Existe-t-il des solutions ? Bien entendu, mais aucune n’est miraculeuse. L’objectif d’un financement de la recherche à hauteur de 3 % du PIB était une promesse de J. Chirac, nous sommes encore assez loin de ce chiffre qui rendrait notre système de recherche attractif pour nos jeunes docteurs, comme pour les étrangers. Ensuite, le fonctionnariat est une plaie qui sclérose le système de recherche, ce système permet à des chercheurs sans motivation ni résultat de rester employés par l’Etat toute leur vie ; mais attention, il y a aussi cette sécurité de l’emploi qui permet de travailler dans la sérénité et d’être concentré sur son objectif de recherche. La solution est sans doute intermédiaire. Les promesses sous forme de « plans » sont le reflet d’une grande méconnaissance du sujet par nos politiciens. Le « plan cancer de J. Chirac, ou le « plan Alzheimer » de N. Sarkozy donnent de l’argent à un domaine spécifique de la recherche. Mais il n’y aura pas un doublement des effectifs des personnes travaillant sur le domaine, juste plus d’argent pour ceux qui travaillent déjà sur le sujet. Si la possibilité était donnée d’employer les gens quatre ou six ans renouvelables, l’efficacité de ces « plans » serait démultipliée. Enfin, l’ouverture du système français sur l’internationalité, avec des recommandations dans chaque centre de recherche d’avoir des post-doctorants ou chercheurs étrangers ; faciliter les échanges et collaborations, au moins intra-européens ; et bien sûr, insister dès les premières années dans le cursus scientifique sur les langues étrangères et ne plus avoir ce complexe face à l’anglais, qui est la langue de l’échange scientifique international.

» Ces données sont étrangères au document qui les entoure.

(** * IFC-to-graph importer

    A shallow embedding of the IFC importer of [08_AI_Agent/5_infra_graph_rag]:
    the two graph writers ([Neo4jDatabase], [FalkorDBDatabase]), the two
    converters ([IFCToGraphConverter], [IFCToFalkorDBConverter]), the batch
    driver ([import_ifc.main]) and the agent's query tool
    ([Neo4jQueryTool.execute_query]).

    The Python methods become computations in a state-and-exception monad
    over a [World]: the property graph held by the database, the connection
    handle, a schedule of driver events, the clock, standard input, the log
    and the state of the open transaction.  The parsing library and the database engine are outside the
    repository; the engine is represented by the meaning of the few Cypher
    statements the writers issue. *)

From Stdlib Require Import String Ascii ZArith List Bool Lia.
From stdpp Require Import base option list gmap strings pretty.
Import ListNotations.
Local Open Scope string_scope.

(** ** Python strings *)

Module Py.

(** A [str] is held as its UTF-8 encoding. *)
Definition byte (n : N) : ascii := ascii_of_N n.

(** The encoding of one code point. *)
Definition utf8 (cp : N) : string :=
  (if cp <? 128 then String (byte cp) ""
   else if cp <? 2048 then
     String (byte (192 + cp / 64)) (String (byte (128 + cp mod 64)) "")
   else if cp <? 65536 then
     String (byte (224 + cp / 4096))
       (String (byte (128 + (cp / 64) mod 64)) (String (byte (128 + cp mod 64)) ""))
   else
     String (byte (240 + cp / 262144))
       (String (byte (128 + (cp / 4096) mod 64))
          (String (byte (128 + (cp / 64) mod 64)) (String (byte (128 + cp mod 64)) ""))))%N.

(** Bytes [10xxxxxx] continue a character. *)
Definition is_continuation (c : ascii) : bool :=
  let n := N_of_ascii c in (128 <=? n)%N && (n <? 192)%N.

(** The characters of a string, each with its continuation bytes. *)
Fixpoint chars (s : string) : list string :=
  match s with
  | EmptyString => []
  | String c r =>
      match chars r with
      | String c' ch :: rest =>
          if (128 <=? N_of_ascii c)%N && is_continuation c'
          then String c (String c' ch) :: rest
          else String c "" :: String c' ch :: rest
      | rest => String c "" :: rest
      end
  end.

Definition concat (l : list string) : string := fold_right String.append "" l.

Definition lower_ascii (c : ascii) : ascii :=
  let n := nat_of_ascii c in
  if (65 <=? n)%nat && (n <=? 90)%nat then ascii_of_nat (n + 32) else c.

(** Lower case of one character where the result has an ASCII letter:
    [A]-[Z], KELVIN SIGN and LATIN CAPITAL LETTER I WITH DOT ABOVE. *)
Definition lower_char (ch : string) : string :=
  if String.eqb ch (utf8 8490) then "k"
  else if String.eqb ch (utf8 304) then "i" ++ utf8 775
  else match ch with
       | String c EmptyString => String (lower_ascii c) ""
       | _ => ch
       end.

(** [str.lower()], for the comparisons with ASCII text made of its
    result: the other characters, where they change at all, change to
    characters outside ASCII. *)
Definition lower (s : string) : string := concat (map lower_char (chars s)).

(** The code points for which [str.isspace()] holds, which are those
    [str.strip()] removes. *)
Definition whitespace : list N :=
  [9; 10; 11; 12; 13; 28; 29; 30; 31; 32; 133; 160; 5760;
   8192; 8193; 8194; 8195; 8196; 8197; 8198; 8199; 8200; 8201; 8202;
   8232; 8233; 8239; 8287; 12288]%N.

Definition is_space (ch : string) : bool :=
  existsb (fun cp => String.eqb ch (utf8 cp)) whitespace.

Fixpoint lstrip_chars (l : list string) : list string :=
  match l with
  | [] => []
  | ch :: r => if is_space ch then lstrip_chars r else l
  end.

Definition lstrip (s : string) : string := concat (lstrip_chars (chars s)).

Definition rstrip (s : string) : string :=
  concat (rev (lstrip_chars (rev (chars s)))).

Definition strip (s : string) : string :=
  concat (rev (lstrip_chars (rev (lstrip_chars (chars s))))).

(** [needle in hay]. *)
Fixpoint contains (needle hay : string) : bool :=
  String.prefix needle hay ||
  match hay with
  | EmptyString => false
  | String _ r => contains needle r
  end.

(** A name that can be spliced after [:] in a Cypher pattern: a letter
    or underscore followed by letters, digits and underscores. *)
Definition ident_start (c : ascii) : bool :=
  let n := nat_of_ascii c in
  ((65 <=? n)%nat && (n <=? 90)%nat) || ((97 <=? n)%nat && (n <=? 122)%nat)
  || (n =? 95)%nat.

Definition ident_part (c : ascii) : bool :=
  let n := nat_of_ascii c in
  ident_start c || ((48 <=? n)%nat && (n <=? 57)%nat).

Fixpoint all_chars (p : ascii -> bool) (s : string) : bool :=
  match s with
  | EmptyString => true
  | String c r => p c && all_chars p r
  end.

Definition is_ident (s : string) : bool :=
  match s with
  | EmptyString => false
  | String c r => ident_start c && all_chars ident_part r
  end.

(** Truth value of [Optional[str]]: [None] and [""] are false. *)
Definition truthy (o : option string) : bool :=
  match o with
  | Some s => negb (String.eqb s "")
  | None => false
  end.

(** [', '.join(l)]. *)
Fixpoint join (sep : string) (l : list string) : string :=
  match l with
  | [] => ""
  | [x] => x
  | x :: r => x ++ sep ++ join sep r
  end.

(** A [dict] with string keys in insertion order; assignment to a key
    that is present replaces its value in place. *)
Fixpoint dict_set {V} (k : string) (v : V) (d : list (string * V)) : list (string * V) :=
  match d with
  | [] => [(k, v)]
  | (k', v') :: r => if String.eqb k k' then (k, v) :: r else (k', v') :: dict_set k v r
  end.

Fixpoint dict_get {V} (k : string) (d : list (string * V)) : option V :=
  match d with
  | [] => None
  | (k', v') :: r => if String.eqb k k' then Some v' else dict_get k r
  end.

Definition values {V} (d : list (string * V)) : list V := map snd d.

End Py.

(** ** The property graph *)

(** Property-set name to (property name to scalar), as extracted. *)
Definition PropertySets := list (string * list (string * string)).

(** Property values.  [VTime t] stands for the ISO-8601 text that
    [datetime.fromtimestamp(t).isoformat()] (or [datetime.now()]) renders,
    [VJson p] for the text [json.dumps(p)]. *)
Inductive value :=
| VStr (s : string)
| VInt (z : Z)
| VTime (t : Z)
| VJson (p : PropertySets).

#[global] Instance value_eq_dec : EqDecision value.
Proof. solve_decision. Defined.

Record Node := mkNode {
  labels : gset string;
  nprops : gmap string value
}.

Record Edge := mkEdge {
  src : nat;
  dst : nat;
  etype : string;
  eprops : gmap string value
}.

(** Nodes and edges are kept in creation order; a node is named by its
    position. *)
Record Graph := mkGraph {
  nodes : list Node;
  edges : list Edge
}.

Definition empty_graph : Graph := mkGraph [] [].

Definition node_count (g : Graph) : nat := length (nodes g).
Definition edge_count (g : Graph) : nat := length (edges g).

(** ** Cypher *)

Module Cypher.

Definition find_indices {A} (p : A -> bool) (l : list A) : list nat :=
  List.filter (fun i => match l !! i with Some a => p a | None => false end)
              (seq 0 (length l)).

(** [(n:L1:L2 {k: v})] *)
Definition node_matches (ls : gset string) (k : string) (v : value) (n : Node) : bool :=
  bool_decide (ls ⊆ labels n) && bool_decide (nprops n !! k = Some v).

(** [MATCH (n:L.. {k: v})] *)
Definition match_nodes (ls : gset string) (k : string) (v : value) (g : Graph) : list nat :=
  find_indices (node_matches ls k v) (nodes g).

(** [MERGE (n:L.. {k: v})]: the matching nodes, or a new one. *)
Definition merge_node (ls : gset string) (k : string) (v : value) (g : Graph)
  : list nat * Graph :=
  match match_nodes ls k v g with
  | [] => ([length (nodes g)],
           mkGraph (nodes g ++ [mkNode ls {[ k := v ]}])%list (edges g))
  | ids => (ids, g)
  end.

(** [SET n.k1 = v1, n.k2 = v2, ...] and [SET n += {k1: v1, ...}]. *)
Definition assign (kvs : list (string * value)) (m : gmap string value)
  : gmap string value :=
  fold_left (fun acc kv => <[ kv.1 := kv.2 ]> acc) kvs m.

Definition set_node (kvs : list (string * value)) (n : Node) : Node :=
  mkNode (labels n) (assign kvs (nprops n)).

Definition set_nodes (ids : list nat) (kvs : list (string * value)) (g : Graph) : Graph :=
  mkGraph (fold_left (fun ns i => alter (set_node kvs) i ns) ids (nodes g)) (edges g).

Definition edge_matches (s d : nat) (ty : string) (e : Edge) : bool :=
  Nat.eqb (src e) s && Nat.eqb (dst e) d && String.eqb (etype e) ty.

(** [MERGE (a)-[r:T]->(b)] for bound [a], [b]. *)
Definition merge_edge (s d : nat) (ty : string) (g : Graph) : list nat * Graph :=
  match find_indices (edge_matches s d ty) (edges g) with
  | [] => ([length (edges g)],
           mkGraph (nodes g) (edges g ++ [mkEdge s d ty ∅])%list)
  | ids => (ids, g)
  end.

Definition set_edge (k : string) (v : value) (e : Edge) : Edge :=
  mkEdge (src e) (dst e) (etype e) (<[ k := v ]> (eprops e)).

Definition set_edges (ids : list nat) (k : string) (v : value) (g : Graph) : Graph :=
  mkGraph (nodes g) (fold_left (fun es i => alter (set_edge k v) i es) ids (edges g)).

(** One row per pair of bound endpoints; each row merges its edge and
    applies [upd] to the edges it bound.  Rows are the bound edges. *)
Fixpoint merge_edges (ty : string) (upd : list nat -> Graph -> Graph)
                     (pairs : list (nat * nat)) (g : Graph) : list nat * Graph :=
  match pairs with
  | [] => ([], g)
  | (a, b) :: rest =>
      let '(ids, g1) := merge_edge a b ty g in
      let g2 := upd ids g1 in
      let '(rows, g3) := merge_edges ty upd rest g2 in
      ((ids ++ rows)%list, g3)
  end.

Definition pairs_of (xs ys : list nat) : list (nat * nat) :=
  flat_map (fun x => map (fun y => (x, y)) ys) xs.

(** The statements the writers send. *)
Inductive Query :=
(** [RETURN 1] *)
| ReturnOne
(** [MATCH (n) DETACH DELETE n] *)
| DetachDeleteAll
(** [MERGE (f:IFCFile {fileId: $fileId}) SET f ... RETURN f.fileId] *)
| MergeFile (fileId : string) (sets : list (string * value))
(** [MERGE (e:Element:<cls> {globalId: $globalId}) SET e ...
     [WITH e MATCH (f:IFCFile {fileId: $fileId})
      MERGE (e)-[:BELONGS_TO_FILE]->(f)]
     RETURN e.globalId] *)
| MergeElement (cls : string) (globalId : string) (sets : list (string * value))
               (fileId : option string)
(** [MATCH (from:Element {globalId: $from_id})
     MATCH (to:Element {globalId: $to_id})
     MERGE (from)-[r:<ty>]->(to) SET r.globalId = $rel_id RETURN r] *)
| MergeRel (ty : string) (from_id to_id rel_id : string)
(** [MATCH (n) RETURN count(n)], [MATCH (n:<label>) RETURN count(n)],
    [MATCH ()-[r]->() RETURN count(r)] and the two distributions: one
    read whose rows are not used for control. *)
| ReadOnly.

(** A statement the engine parses.  Labels are spliced into the text;
    a class name that is not a plain name makes a text other than the
    one above, taken here as rejected. *)
Definition well_formed (q : Query) : bool :=
  match q with
  | MergeElement cls _ _ _ => Py.is_ident cls
  | _ => true
  end.

(** Rows returned and graph after the statement. *)
Definition exec (q : Query) (g : Graph) : list nat * Graph :=
  match q with
  | ReturnOne => ([0], g)
  | DetachDeleteAll => ([], empty_graph)
  | MergeFile fid sets =>
      let '(fs, g1) := merge_node {[ "IFCFile" ]} "fileId" (VStr fid) g in
      (fs, set_nodes fs sets g1)
  | MergeElement cls gid sets fid =>
      let '(es, g1) := merge_node {[ "Element"; cls ]} "globalId" (VStr gid) g in
      let g2 := set_nodes es sets g1 in
      match fid with
      | None => (es, g2)
      | Some f =>
          let fs := match_nodes {[ "IFCFile" ]} "fileId" (VStr f) g2 in
          merge_edges "BELONGS_TO_FILE" (fun _ h => h) (pairs_of es fs) g2
      end
  | MergeRel ty from_id to_id rel_id =>
      let froms := match_nodes {[ "Element" ]} "globalId" (VStr from_id) g in
      let tos := match_nodes {[ "Element" ]} "globalId" (VStr to_id) g in
      merge_edges ty (fun ids h => set_edges ids "globalId" (VStr rel_id) h)
                  (pairs_of froms tos) g
  | ReadOnly => ([0], g)
  end.

End Cypher.

(** ** The world and the monad of the importer *)

(** Python exceptions: everything below [Exception] carries its text;
    [KeyboardInterrupt] is a [BaseException] that [except Exception]
    does not catch. *)
Inductive exn :=
| Exception (msg : string)
| KeyboardInterrupt.

Inductive outcome (A : Type) :=
| Ret (a : A)
| Raise (e : exn).
Arguments Ret {A} a.
Arguments Raise {A} e.

Inductive level := DEBUG | INFO | WARNING | ERROR.

(** [faults] schedules what the next statements sent to the engine meet:
    [None] (or an exhausted schedule) lets the statement run, [Some e]
    makes the driver raise [e] instead.  [stdin] holds the lines still to
    be read; [None] is an interrupt at the prompt.  [tx_failed] is the
    state of the open transaction: whether one of its statements has
    raised. *)
Record World := mkWorld {
  graph : Graph;
  driver : bool;
  faults : list (option exn);
  clock : Z;
  stdin : list (option string);
  log : list (level * string);
  tx_failed : bool
}.

Definition set_graph (g : Graph) (w : World) : World :=
  mkWorld g (driver w) (faults w) (clock w) (stdin w) (log w) (tx_failed w).
Definition set_driver (d : bool) (w : World) : World :=
  mkWorld (graph w) d (faults w) (clock w) (stdin w) (log w) (tx_failed w).
Definition set_faults (f : list (option exn)) (w : World) : World :=
  mkWorld (graph w) (driver w) f (clock w) (stdin w) (log w) (tx_failed w).
Definition set_clock (c : Z) (w : World) : World :=
  mkWorld (graph w) (driver w) (faults w) c (stdin w) (log w) (tx_failed w).
Definition set_stdin (i : list (option string)) (w : World) : World :=
  mkWorld (graph w) (driver w) (faults w) (clock w) i (log w) (tx_failed w).
Definition add_log (l : level) (m : string) (w : World) : World :=
  mkWorld (graph w) (driver w) (faults w) (clock w) (stdin w) (log w ++ [(l, m)])%list
          (tx_failed w).
Definition set_tx_failed (b : bool) (w : World) : World :=
  mkWorld (graph w) (driver w) (faults w) (clock w) (stdin w) (log w) b.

Il ne serait pas non plus totalement déplacé de demander au nouveau diplômé une sorte de retour sur investissement, travailler quelques années aux services de l’Etat, encore faudrait-il que l’Etat puisse lui proposer un emploi.
Pour le moment les nouveaux bacheliers fêtent leurs résultats, espérons que la France trouve le chemin pour offrir aux futurs docteurs la possibilité d’exercer dans leur pays, s’ils le souhaitent, le métier pour lequel ils ont été formés (et bien formés, les diplômés français sont très appréciés à l’étranger).